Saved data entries
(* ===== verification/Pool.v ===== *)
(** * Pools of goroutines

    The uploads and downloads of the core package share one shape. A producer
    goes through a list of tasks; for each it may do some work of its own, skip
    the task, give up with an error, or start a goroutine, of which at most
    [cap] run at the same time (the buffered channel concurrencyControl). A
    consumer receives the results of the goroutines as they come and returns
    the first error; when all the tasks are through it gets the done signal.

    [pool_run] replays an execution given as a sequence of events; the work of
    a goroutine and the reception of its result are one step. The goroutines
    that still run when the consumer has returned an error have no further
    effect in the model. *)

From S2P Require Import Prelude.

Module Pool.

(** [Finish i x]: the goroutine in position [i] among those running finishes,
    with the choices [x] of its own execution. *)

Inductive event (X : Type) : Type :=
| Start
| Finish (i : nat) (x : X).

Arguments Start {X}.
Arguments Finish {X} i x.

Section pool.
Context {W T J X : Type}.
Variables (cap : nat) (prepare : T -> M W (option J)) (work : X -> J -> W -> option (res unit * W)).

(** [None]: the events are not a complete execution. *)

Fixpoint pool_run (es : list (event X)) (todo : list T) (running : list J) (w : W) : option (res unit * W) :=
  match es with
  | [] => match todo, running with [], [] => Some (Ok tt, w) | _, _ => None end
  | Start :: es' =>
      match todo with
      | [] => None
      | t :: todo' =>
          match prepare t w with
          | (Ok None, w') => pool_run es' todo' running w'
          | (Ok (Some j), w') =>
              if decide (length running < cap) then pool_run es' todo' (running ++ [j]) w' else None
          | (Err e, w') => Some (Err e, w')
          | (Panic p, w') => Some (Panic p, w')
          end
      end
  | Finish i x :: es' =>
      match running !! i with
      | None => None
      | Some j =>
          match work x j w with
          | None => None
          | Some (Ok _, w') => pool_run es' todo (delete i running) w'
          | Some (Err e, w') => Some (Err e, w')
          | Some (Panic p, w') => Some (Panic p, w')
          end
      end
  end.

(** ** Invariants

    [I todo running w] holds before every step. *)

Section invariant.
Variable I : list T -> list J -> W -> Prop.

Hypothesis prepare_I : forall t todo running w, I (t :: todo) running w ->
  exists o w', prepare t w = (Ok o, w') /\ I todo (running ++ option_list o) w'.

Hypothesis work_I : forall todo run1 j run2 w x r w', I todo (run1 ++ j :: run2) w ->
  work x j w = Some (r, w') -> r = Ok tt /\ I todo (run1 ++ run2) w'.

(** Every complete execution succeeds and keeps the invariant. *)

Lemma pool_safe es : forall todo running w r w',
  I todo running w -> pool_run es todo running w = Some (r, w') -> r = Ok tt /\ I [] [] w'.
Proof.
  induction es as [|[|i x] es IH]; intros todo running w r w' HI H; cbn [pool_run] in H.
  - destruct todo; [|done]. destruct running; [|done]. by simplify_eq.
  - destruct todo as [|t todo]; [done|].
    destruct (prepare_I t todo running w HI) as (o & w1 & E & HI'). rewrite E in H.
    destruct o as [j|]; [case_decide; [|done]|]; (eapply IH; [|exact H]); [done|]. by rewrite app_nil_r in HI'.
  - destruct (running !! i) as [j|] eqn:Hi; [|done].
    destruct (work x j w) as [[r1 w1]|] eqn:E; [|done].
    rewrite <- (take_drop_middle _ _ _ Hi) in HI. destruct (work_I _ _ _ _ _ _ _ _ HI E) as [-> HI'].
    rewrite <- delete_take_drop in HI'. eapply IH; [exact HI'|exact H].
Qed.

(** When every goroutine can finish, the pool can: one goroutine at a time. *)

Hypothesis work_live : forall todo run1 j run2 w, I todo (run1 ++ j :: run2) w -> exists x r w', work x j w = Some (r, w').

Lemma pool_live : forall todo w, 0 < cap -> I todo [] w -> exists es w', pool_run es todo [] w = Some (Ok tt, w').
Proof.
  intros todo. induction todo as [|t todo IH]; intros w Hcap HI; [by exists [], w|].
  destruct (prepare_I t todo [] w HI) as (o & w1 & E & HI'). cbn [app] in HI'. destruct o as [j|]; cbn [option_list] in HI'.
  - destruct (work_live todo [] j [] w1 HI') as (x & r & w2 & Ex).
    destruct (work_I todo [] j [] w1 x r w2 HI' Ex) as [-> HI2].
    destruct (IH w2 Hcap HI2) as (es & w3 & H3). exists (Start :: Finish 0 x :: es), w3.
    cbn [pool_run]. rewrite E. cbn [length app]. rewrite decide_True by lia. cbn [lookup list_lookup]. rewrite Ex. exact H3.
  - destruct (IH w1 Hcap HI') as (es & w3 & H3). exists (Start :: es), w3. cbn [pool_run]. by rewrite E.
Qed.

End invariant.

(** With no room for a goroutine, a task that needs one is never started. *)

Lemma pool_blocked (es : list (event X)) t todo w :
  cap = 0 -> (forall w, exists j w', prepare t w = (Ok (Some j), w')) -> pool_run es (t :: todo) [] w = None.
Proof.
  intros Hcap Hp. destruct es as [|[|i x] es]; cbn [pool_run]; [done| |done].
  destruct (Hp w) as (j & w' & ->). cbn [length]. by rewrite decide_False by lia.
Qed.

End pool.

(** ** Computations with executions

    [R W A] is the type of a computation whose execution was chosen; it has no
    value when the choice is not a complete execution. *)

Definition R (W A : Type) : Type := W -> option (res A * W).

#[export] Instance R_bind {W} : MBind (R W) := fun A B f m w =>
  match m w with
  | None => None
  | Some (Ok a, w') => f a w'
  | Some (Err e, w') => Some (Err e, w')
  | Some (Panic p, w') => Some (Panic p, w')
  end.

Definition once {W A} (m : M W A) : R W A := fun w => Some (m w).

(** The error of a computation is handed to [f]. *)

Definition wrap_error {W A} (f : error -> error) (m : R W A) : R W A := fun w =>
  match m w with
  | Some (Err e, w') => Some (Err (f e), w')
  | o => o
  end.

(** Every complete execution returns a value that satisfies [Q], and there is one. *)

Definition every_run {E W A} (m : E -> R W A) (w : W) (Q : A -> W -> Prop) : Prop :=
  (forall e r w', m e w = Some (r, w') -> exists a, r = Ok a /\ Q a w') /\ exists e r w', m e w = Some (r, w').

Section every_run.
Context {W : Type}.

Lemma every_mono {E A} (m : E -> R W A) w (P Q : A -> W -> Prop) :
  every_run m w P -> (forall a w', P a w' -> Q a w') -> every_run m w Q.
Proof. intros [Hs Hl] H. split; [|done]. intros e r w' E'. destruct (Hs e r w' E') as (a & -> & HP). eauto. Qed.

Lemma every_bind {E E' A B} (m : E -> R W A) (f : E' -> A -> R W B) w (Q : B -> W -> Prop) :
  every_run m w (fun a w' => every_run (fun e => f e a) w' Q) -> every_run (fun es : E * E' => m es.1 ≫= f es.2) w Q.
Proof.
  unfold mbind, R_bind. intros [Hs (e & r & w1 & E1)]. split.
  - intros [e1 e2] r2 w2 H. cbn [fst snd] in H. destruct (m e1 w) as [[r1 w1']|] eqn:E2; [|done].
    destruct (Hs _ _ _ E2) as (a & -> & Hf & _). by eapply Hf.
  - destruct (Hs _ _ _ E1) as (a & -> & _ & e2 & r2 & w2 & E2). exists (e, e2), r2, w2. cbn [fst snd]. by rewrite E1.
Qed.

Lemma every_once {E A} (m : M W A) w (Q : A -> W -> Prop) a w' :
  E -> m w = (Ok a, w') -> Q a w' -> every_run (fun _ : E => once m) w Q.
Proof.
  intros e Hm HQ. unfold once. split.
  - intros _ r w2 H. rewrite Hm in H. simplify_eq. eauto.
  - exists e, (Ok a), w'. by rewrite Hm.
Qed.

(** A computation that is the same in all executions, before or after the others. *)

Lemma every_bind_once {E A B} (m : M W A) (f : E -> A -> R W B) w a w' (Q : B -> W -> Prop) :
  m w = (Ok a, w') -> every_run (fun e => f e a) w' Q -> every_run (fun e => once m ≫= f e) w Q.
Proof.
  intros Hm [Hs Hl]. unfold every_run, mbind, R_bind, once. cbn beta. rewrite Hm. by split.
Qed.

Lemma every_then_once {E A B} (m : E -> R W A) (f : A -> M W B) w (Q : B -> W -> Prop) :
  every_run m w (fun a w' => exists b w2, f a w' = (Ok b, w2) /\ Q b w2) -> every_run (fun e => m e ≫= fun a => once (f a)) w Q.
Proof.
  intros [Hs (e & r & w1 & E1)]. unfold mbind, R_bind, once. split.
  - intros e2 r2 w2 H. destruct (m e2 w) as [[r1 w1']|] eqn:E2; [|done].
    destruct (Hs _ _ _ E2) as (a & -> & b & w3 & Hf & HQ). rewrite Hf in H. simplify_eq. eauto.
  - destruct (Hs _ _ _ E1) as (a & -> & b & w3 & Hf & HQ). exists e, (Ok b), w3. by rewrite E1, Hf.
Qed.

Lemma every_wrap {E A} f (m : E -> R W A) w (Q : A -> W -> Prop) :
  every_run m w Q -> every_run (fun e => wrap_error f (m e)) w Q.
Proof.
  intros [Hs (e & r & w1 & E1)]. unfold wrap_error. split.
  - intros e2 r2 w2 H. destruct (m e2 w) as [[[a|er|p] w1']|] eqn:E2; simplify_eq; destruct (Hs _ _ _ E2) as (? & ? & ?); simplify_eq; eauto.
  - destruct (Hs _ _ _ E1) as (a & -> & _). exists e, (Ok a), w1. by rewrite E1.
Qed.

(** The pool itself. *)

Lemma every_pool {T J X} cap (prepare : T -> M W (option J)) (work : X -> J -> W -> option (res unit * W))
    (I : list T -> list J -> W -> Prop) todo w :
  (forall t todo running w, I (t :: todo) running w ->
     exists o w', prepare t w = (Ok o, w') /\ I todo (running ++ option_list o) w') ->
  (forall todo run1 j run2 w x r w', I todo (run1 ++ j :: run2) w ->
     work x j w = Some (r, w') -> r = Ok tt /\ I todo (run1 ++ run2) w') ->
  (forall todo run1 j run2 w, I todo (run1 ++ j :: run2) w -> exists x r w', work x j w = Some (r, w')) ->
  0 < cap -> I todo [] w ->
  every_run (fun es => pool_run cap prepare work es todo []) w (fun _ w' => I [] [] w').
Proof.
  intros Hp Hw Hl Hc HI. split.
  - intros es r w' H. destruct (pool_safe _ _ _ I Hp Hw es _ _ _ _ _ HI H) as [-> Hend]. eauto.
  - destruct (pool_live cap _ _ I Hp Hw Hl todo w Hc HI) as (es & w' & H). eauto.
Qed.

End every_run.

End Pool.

Assignment →
Nothing should appear in the answer except the lines above from the line with "destruct (IH w2" through the line with "Some (m w).", both included, written out exactly.

Output for this exercise →
    destruct (IH w2 Hcap HI2) as (es & w3 & H3). exists (Start :: Finish 0 x :: es), w3.
    cbn [pool_run]. rewrite E. cbn [length app]. rewrite decide_True by lia. cbn [lookup list_lookup]. rewrite Ex. exact H3.
  - destruct (IH w1 Hcap HI') as (es & w3 & H3). exists (Start :: es), w3. cbn [pool_run]. by rewrite E.
Qed.

End invariant.

(** With no room for a goroutine, a task that needs one is never started. *)

Lemma pool_blocked (es : list (event X)) t todo w :
  cap = 0 -> (forall w, exists j w', prepare t w = (Ok (Some j), w')) -> pool_run es (t :: todo) [] w = None.
Proof.
  intros Hcap Hp. destruct es as [|[|i x] es]; cbn [pool_run]; [done| |done].
  destruct (Hp w) as (j & w' & ->). cbn [length]. by rewrite decide_False by lia.
Qed.

End pool.

(** ** Computations with executions

    [R W A] is the type of a computation whose execution was chosen; it has no
    value when the choice is not a complete execution. *)

Definition R (W A : Type) : Type := W -> option (res A * W).

#[export] Instance R_bind {W} : MBind (R W) := fun A B f m w =>
  match m w with
  | None => None
  | Some (Ok a, w') => f a w'
  | Some (Err e, w') => Some (Err e, w')
  | Some (Panic p, w') => Some (Panic p, w')
  end.

Definition once {W A} (m : M W A) : R W A := fun w => Some (m w).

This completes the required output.